06-26-2005, 09:43 AM #14
06-26-2005, 09:46 AM #15
An Analysis of 1998 Homicide Data
VPC - When Men Murder Women - North Carolina
100 females were murdered by males in North Carolina in 1998
Ranked 4th in the United States
Most Common Weapons
For homicides in which the weapon used could be identified, 67 percent of female victims (60 out of 67) were shot and killed with guns. Of these, 75 percent (45 victims) were killed with handguns. There were 14 females killed with knives or other cutting instruments, 3 females killed by a blunt object, and 11 females killed by bodily force.

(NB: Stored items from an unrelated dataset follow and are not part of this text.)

(* ===== verification/RdataBackend.v ===== *)
(** Packages [internal/cmd/dns/rdata] and [internal/dns/pdns] together: what the
    command line validates and prints is what the backend writes.

    The two packages hold their own copies of the quoting, qualifying and parameter
    rules ([RdataRender], [PdnsEncode]); the lemmas of the first part relate them. *)

From S2P Require Import Prelude GoStrings Api Ownername PdnsEncode.
From S2P Require Import RdataTypes RdataToken RdataName RdataParse RdataRender RdataValidate.
From S2P Require Import RdataLex RdataRoundtrip.

(** * The copied rules agree *)

Lemma qualify_pdns s : qualify s = qualifyIfNeeded (TrimSpace s).
Proof.
  unfold qualify, qualifyIfNeeded. rewrite HasSuffix_last.
  destruct (last (TrimSpace s)) as [c|] eqn:E.
  - rewrite bool_decide_eq_false_2 by (by intros Hn; rewrite Hn in E). cbn [orb].
    destruct (Ascii.eqb_spec c "."); case_bool_decide; naive_solver.
  - apply last_None in E. by rewrite E.
Qed.

Lemma qualifyIfNeeded_ne s : s ≠ [] → qualifyIfNeeded s ≠ [].
Proof. unfold qualifyIfNeeded. destruct (last s); [|done]. case_match; [done|]. by destruct s. Qed.

(** A byte both quotings treat alike: [quoteTXT] also escapes backslashes, quotes and
    control bytes, [quoteIfNeeded] copies them. *)
Definition sameByte (c : ascii) : bool :=
  negb (Ascii.eqb c backslash || Ascii.eqb c dquote || (bval c <? 32)%Z || (bval c =? 127)%Z).

Lemma escapeTXT_same v : forallb sameByte v = true → escapeTXTContent v = quoteBody v.
Proof.
  unfold escapeTXTContent. induction v as [|c v IH]; intros Hv; [done|].
  cbn in Hv. apply andb_true_iff in Hv as [Hc Hv].
  change (quoteBody (c :: v)) with (quoteByte c ++ quoteBody v). cbn [escapeTXTFrom].
  assert (Ascii.eqb c backslash = false) as -> by (by bytecases c).
  rewrite (IH Hv). f_equal. by bytecases c.
Qed.

Lemma escapeTXT_length prev v :
  length v ≤ length (escapeTXTFrom prev v) ≤ length (quoteBody v) ∧
  (forallb sameByte v = false → length (escapeTXTFrom prev v) < length (quoteBody v)).
Proof.
  revert prev. induction v as [|c v IH]; intros prev; [done|].
  change (quoteBody (c :: v)) with (quoteByte c ++ quoteBody v). cbn [escapeTXTFrom forallb]. rewrite !length_app.
  destruct (IH (Ascii.eqb c backslash)) as [Hle Hlt].
  set (here := if Ascii.eqb c ";" && negb prev then [backslash; c] else [c]).
  assert (1 ≤ length here ≤ length (quoteByte c)) 
    by (clear; destruct prev; unfold here; bytecases c; vm_compute; repeat constructor).
  assert (sameByte c = false → length here < length (quoteByte c)) as Hless
    by (clear; destruct prev; unfold here; bytecases c; vm_compute; first [discriminate|repeat constructor]).
  cbn [length]. split; [lia|]. intros [Hc|Hv]%andb_false_iff; [apply Hless in Hc|apply Hlt in Hv]; lia.
Qed.

(** The two quotings give the same text exactly where all bytes are alike; elsewhere the
    backend's is the shorter one. *)
Lemma quoteIfNeeded_exact v :
  if forallb sameByte v then quoteIfNeeded v = quoteTXT v else length (quoteIfNeeded v) < length (quoteTXT v).
Proof.
  unfold quoteIfNeeded, quoteTXT. destruct (escapeTXT_length false v) as [Hle Hlt]. fold (escapeTXTContent v) in Hle, Hlt.
  destruct (forallb sameByte v) eqn:Hv.
  - rewrite escapeTXT_same by done.
    rewrite (bool_decide_eq_false_2 (head v = Some dquote)); [by rewrite andb_false_r|].
    destruct v; [done|]. cbn in *. by intros [= ->].
  - specialize (Hlt eq_refl). case_match; cbn [length]; rewrite ?length_app; cbn [length]; lia.
Qed.

Lemma quoteIfNeeded_plain v : forallb plainText v = true → quoteIfNeeded v = quoteTXT v.
Proof.
  intros Hv. pose proof (quoteIfNeeded_exact v) as E. assert (forallb sameByte v = true) as Hs; [|by rewrite Hs in E].
  rewrite forallb_forall in *. intros c Hc%Hv. by bytecases c.
Qed.

(** An encoded TXT value passes [quoteIfNeeded] unchanged. *)
Lemma quoteIfNeeded_quoted s :
  2 ≤ length s → head s = Some dquote → last s = Some dquote → quoteIfNeeded s = s.
Proof.
  intros Hl Hh Ht. unfold quoteIfNeeded. rewrite !bool_decide_eq_true_2 by done.
  by rewrite (proj2 (Nat.leb_le _ _) Hl).
Qed.

Lemma svcbKeyRank_pdns k : RdataRender.svcbKeyRank k = PdnsEncode.svcbKeyRank k.
Proof. done. Qed.

Section Backend.
Context `{GoRuntime} (today zone : gostring).

(** [Render] lists the parameters in the backend's order. *)
Lemma renderKeys_pdns m : renderKeys m = SliceStable svcbKeyLess (map_to_list m).*1.
Proof.
  assert (AntiSymm (=) (λ x y, svcbKeyLess y x = false)) by (intros x y ??; by apply svcbKeyLess_total).
  apply (StronglySorted_unique (λ x y, svcbKeyLess y x = false)).
  - unfold renderKeys. rewrite sortedKeys_spec.
    apply (SliceStable_lex svcbKeyRank Z.ltb str_ltb);
      [apply Zltb_StrictWeak|apply svcbKeyLess_StrictWeak|apply sortStrings_sorted].
  - apply SliceStable_sorted, svcbKeyLess_StrictWeak.
  - by rewrite renderKeys_perm, sortedKeys_spec, sortStrings_perm, SliceStable_perm.
Qed.

(** Parameter values written without escapes. *)
Definition plainParams (m : gmap gostring gostring) : Prop :=
  map_Forall (λ _ v, forallb plainText v = true) m.

Lemma renderSVCBParams_pdns m : plainParams m → renderSVCBParams m = encodeSvcbParams m.
Proof.
  intros Hm. rewrite renderSVCBParams_eq, encodeSvcbParams_canonical, renderKeys_pdns.
  unfold words, sp. f_equal. apply list_omap_ext, Forall2_same_length_lookup_2; [done|].
  intros i k k' Hk Hk'. assert (k' = k) as -> by congruence.
  unfold renderSVCBParam, svcbParamText. cbn zeta.
  change PdnsEncode.svcbFlagKeys with svcbFlagKeys.
  change PdnsEncode.svcbUnquotedCSV with svcbUnquotedCSV.
  do 3 (case_decide; [done|]). do 3 f_equal. symmetry. apply quoteIfNeeded_plain.
  apply TrimSpace_forallb. destruct (m !! k) as [v|] eqn:E; [|done]. by apply (Hm k v).
Qed.

Lemma renderSVCB_pdns s :
  plainParams (https_Params s) →
  renderSVCB s = encodeSvcbLine (https_Priority s) (https_Target s) (https_Params s).
Proof.
  intros Hm. unfold renderSVCB, encodeSvcbLine. rewrite renderSVCBParams_pdns by done.
  by rewrite qualify_pdns, TrimSpace_idemp.
Qed.

(** ** Where the quotings differ *)

Definition weight (l : list gostring) : nat := sum_list_with (S ∘ length) l.

Lemma Join_length l : length (Join l " ") = weight l - 1.
Proof.
  induction l as [|a [|b l] IH]; [done|unfold weight; cbn; lia|].
  change (Join (a :: b :: l) " ") with (a ++ " " ++ Join (b :: l) " "). rewrite !length_app, IH.
  unfold weight. cbn. lia.
Qed.

(** A parameter on which the quotings agree: one that is written quoted has only bytes
    that both treat alike. *)
Definition paramAlike (k v : gostring) : Prop :=
  k ∉ svcbFlagKeys → k ∉ svcbUnquotedCSV → forallb sameByte (TrimSpace v) = true.
#[local] Instance paramAlike_dec k v : Decision (paramAlike k v) := _.

Lemma param_exact m k v :
  m !! k = Some v →
  (paramAlike k v → svcbParamText m k = renderSVCBParam m k) ∧
  (¬ paramAlike k v → ∃ a b, svcbParamText m k = Some a ∧ renderSVCBParam m k = Some b ∧ length a < length b).
Proof.
  intros Hk. unfold renderSVCBParam, svcbParamText. rewrite Hk. cbn [default id]. cbn zeta.
  change PdnsEncode.svcbFlagKeys with svcbFlagKeys. change PdnsEncode.svcbUnquotedCSV with svcbUnquotedCSV.
  unfold paramAlike. pose proof (quoteIfNeeded_exact (TrimSpace v)) as Hq.
  case_decide as Hf; [split; [done|]; intros Hn; destruct Hn; intros; tauto|].
  case_decide as He; [split; [done|]; intros Hn; destruct Hn; intros; by rewrite He|].
  case_decide as Hc; [split; [done|]; intros Hn; destruct Hn; intros; tauto|].
  destruct (forallb sameByte (TrimSpace v)).
  - split; [by rewrite Hq|]. intros Hn. by destruct Hn.
  - split; [intros Ha; by specialize (Ha Hf Hc)|]. intros _. do 2 eexists. split_and!; [done..|].
    rewrite !length_app. lia.
Qed.

Lemma params_shorter m ks :
  (∀ k, k ∈ ks → is_Some (m !! k)) →
  weight (omap (svcbParamText m) ks) ≤ weight (omap (renderSVCBParam m) ks) ∧
  ((∃ k v, k ∈ ks ∧ m !! k = Some v ∧ ¬ paramAlike k v) →
   0 < weight (omap (svcbParamText m) ks) < weight (omap (renderSVCBParam m) ks)).
Proof.
  intros Hks. induction ks as [|k ks IH]; [by split; [|intros (k & v & ?%not_elem_of_nil & _)]|].
  destruct IH as [Hle Hlt]; [intros; apply Hks; by right|].
  destruct (Hks k) as [v Hv]; [by left|]. destruct (param_exact m k v Hv) as [Hsame Hdiff]. cbn [omap list_omap].
  destruct (decide (paramAlike k v)) as [Ha|Ha].
  - rewrite (Hsame Ha). destruct (renderSVCBParam m k) as [b|]; unfold weight in *; cbn [sum_list_with];
      (split; [lia|]); intros (k' & v' & [->|Hin]%elem_of_cons & Hv' & Hn); try congruence;
      destruct Hlt; eauto; lia.
  - destruct (Hdiff Ha) as (a & b & -> & -> & Hab). unfold weight in *. cbn. split; [lia|]. intros _. lia.
Qed.

Definition alikeSVCB (s : HTTPSRecordSpec) : Prop :=
  https_Priority s ≠ 0%Z → map_Forall paramAlike (https_Params s).

Lemma renderKeys_bound m k : k ∈ renderKeys m ↔ is_Some (m !! k).
Proof.
  rewrite renderKeys_pdns, SliceStable_perm, list_elem_of_fmap. split.
  - intros ([k' v] & -> & Hv%elem_of_map_to_list). by exists v.
  - intros [v Hv]. exists (k, v). by rewrite elem_of_map_to_list.
Qed.

Lemma params_exact m :
  (map_Forall paramAlike m → encodeSvcbParams m = renderSVCBParams m) ∧
  (¬ map_Forall paramAlike m → length (encodeSvcbParams m) < length (renderSVCBParams m)).
Proof.
  rewrite renderSVCBParams_eq, encodeSvcbParams_canonical, <- renderKeys_pdns. split.
  - intros Hm. unfold words, sp. f_equal. apply list_omap_ext, Forall2_same_length_lookup_2; [done|].
    intros i k k' Hk Hk'. assert (k' = k) as -> by congruence.
    destruct (proj1 (renderKeys_bound m k)) as [v Hv]; [by eapply list_elem_of_lookup_2|].
    by apply (param_exact m k v Hv), Hm.
  - intros Hn. unfold words, sp. rewrite !Join_length.
    destruct (params_shorter m (renderKeys m)) as [_ Hlt]; [by intros k Hk%renderKeys_bound|].
    destruct Hlt; [|lia]. apply map_not_Forall in Hn as (k & v & Hv & Hn); [|apply _].
    exists k, v. split_and!; [|done..]. apply renderKeys_bound. by exists v.
Qed.

Lemma renderSVCB_exact s :
  let c := encodeSvcbLine (https_Priority s) (https_Target s) (https_Params s) in
  (alikeSVCB s → c = renderSVCB s) ∧ (¬ alikeSVCB s → length c < length (renderSVCB s)).
Proof.
  unfold renderSVCB, encodeSvcbLine, alikeSVCB. rewrite qualify_pdns, TrimSpace_idemp. cbn zeta.
  destruct (Z.eqb_spec (https_Priority s) 0) as [Hp|Hp]; [split; [done|]; intros Hn; by destruct Hn|].
  destruct (params_exact (https_Params s)) as [Heq Hlt]. split.
  - intros Ha. by rewrite (Heq (Ha Hp)).
  - intros Hn. assert (length (encodeSvcbParams (https_Params s)) < length (renderSVCBParams (https_Params s))) as Hl
      by (apply Hlt; contradict Hn; done). clear Heq Hlt Hn.
    rewrite (decide_True (P := renderSVCBParams _ ≠ [])) by (by intros E; rewrite E in Hl; cbn in Hl; lia).
    case_decide; unfold words, sp; rewrite !Join_length; unfold weight; cbn; lia.
Qed.

(** * Validated entries are written *)

Lemma checkTargetHost_ne f v u r : checkTargetHost f v zone u r = Ok tt → TrimSpace v ≠ [].
Proof. unfold checkTargetHost. cbn zeta. by case_decide. Qed.

Lemma EntryForAPI_id t e : t ≠ RRTypeTXT → EntryForAPI t e = e.
Proof. intros Ht. unfold EntryForAPI, mapTXT. case_match; [|done]. by rewrite decide_False. Qed.

Lemma addNonEmpty_ne v c : v ≠ [] → addNonEmpty v c [] = [liveRecord c].
Proof. intros Hv. unfold addNonEmpty. by rewrite decide_False. Qed.

(** Quoted text on which the two packages' quotings agree. *)
Definition plainQuoted (t : RRType) (e : RecordEntry) : Prop :=
  match t with
  | RRTypeCAA => ∀ s, re_CAA e = Some s → forallb plainText (caa_Value s) = true
  | RRTypeHTTPS => ∀ s, re_HTTPS e = Some s → plainParams (https_Params s)
  | RRTypeSVCB => ∀ s, re_SVCB e = Some s → plainParams (https_Params s)
  | _ => True
  end.

Lemma contribution_TXT e s :
  re_TXT e = Some s →
  contribution today RRTypeTXT (EntryForAPI RRTypeTXT e) = [liveRecord (renderTXT (Content s))].
Proof.
  intros Hs. unfold contribution, EntryForAPI, mapTXT. rewrite Hs, decide_True by done.
  cbn [addEntry set_TXT re_TXT Content]. unfold TXTContentForAPI.
  destruct (renderTXT_eq (Content s)) as (parts & E & Hne & _).
  destruct (Join_quoted_head parts Hne) as [r Hr]. pose proof (Join_quoted_last parts Hne) as Hl.
  rewrite <- E in *.
  assert (endsPlain (renderTXT (Content s))) as He by (exists dquote, dquote; by rewrite Hl, Hr).
  rewrite TrimSpace_ends by done. cbn zeta. rewrite addNonEmpty_ne by (by rewrite Hr).
  rewrite quoteIfNeeded_quoted; [done| |by rewrite Hr|done].
  rewrite E. destruct parts as [|p [|q parts]]; [done|..]; cbn; rewrite !length_app; cbn; lia.
Qed.

(** The backend's record for one entry, in the terms of [Render]. *)
Lemma contribution_Render t e :
  ValidateInZone t e zone = Ok tt →
  ∃ c, contribution today t (EntryForAPI t e) = [liveRecord c] ∧
    (plainQuoted t e → c = Render today t e).
Proof.
  intros Hval%ValidateInZone_value. destruct (decide (t = RRTypeTXT)) as [-> |Ht].
  { apply deref_Ok in Hval as (s & Hs & _). rewrite (contribution_TXT e s Hs).
    eexists. split; [done|]. cbn. by rewrite Hs. }
  rewrite EntryForAPI_id by done. unfold contribution.
  destruct t; try done; cbn in Hval; apply deref_Ok in Hval as (s & Hs & Hv);
    cbn [addEntry Render plainQuoted]; rewrite Hs; cbn zeta.
  - rewrite addNonEmpty_ne; [by eexists|]. intros E. by rewrite E in Hv.
  - rewrite addNonEmpty_ne; [by eexists|]. intros E. by rewrite E in Hv.
  - apply checkTargetHost_ne in Hv. rewrite decide_True by done.
    rewrite addNonEmpty_ne by (by apply qualifyIfNeeded_ne). rewrite qualify_pdns. by eexists.
  - apply checkTargetHost_ne in Hv. rewrite decide_True by done.
    rewrite addNonEmpty_ne by (by apply qualifyIfNeeded_ne). rewrite qualify_pdns. by eexists.
  - rewrite addNonEmpty_ne; [rewrite qualify_pdns; by eexists|].
    intros E. rewrite E in Hv. case_decide; [done|]. by apply checkTargetHost_ne in Hv.
  - apply checkTargetHost_ne in Hv. rewrite addNonEmpty_ne, qualify_pdns by done. by eexists.
  - eexists. split; [done|]. intros Hp. by rewrite quoteIfNeeded_plain by by apply Hp.
  - apply checkTargetHost_ne in Hv. rewrite addNonEmpty_ne, qualify_pdns by done. by eexists.
  - unfold soaLine. rewrite !qualify_pdns. by eexists.
  - apply checkTargetHost_ne in Hv. rewrite addNonEmpty_ne, qualify_pdns by done. by eexists.
  - by eexists.
  - eexists. split; [done|]. intros Hp. by rewrite renderSVCB_pdns by by apply Hp.
  - eexists. split; [done|]. intros Hp. by rewrite renderSVCB_pdns by by apply Hp.
Qed.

For homicides in which the victim to offender relationship could be identified, 91 percent of female victims (89 out of 98) were murdered by someone they knew. Nine female victims were killed by strangers. Of the victims who knew their offenders, 64 percent (57 victims) were wives, common-law wives, ex-wives, or girlfriends of the offenders. Among the 57 female intimates murdered, 70 percent (40 victims) were killed with guns; 73 percent of these (29 victims) were shot and killed with handguns.
For homicides in which the circumstance could be identified, 88 percent (74 out of 84) were not related to the commission of any other felony. Of these, 50 percent (37 homicides) involved arguments between the victim and offender.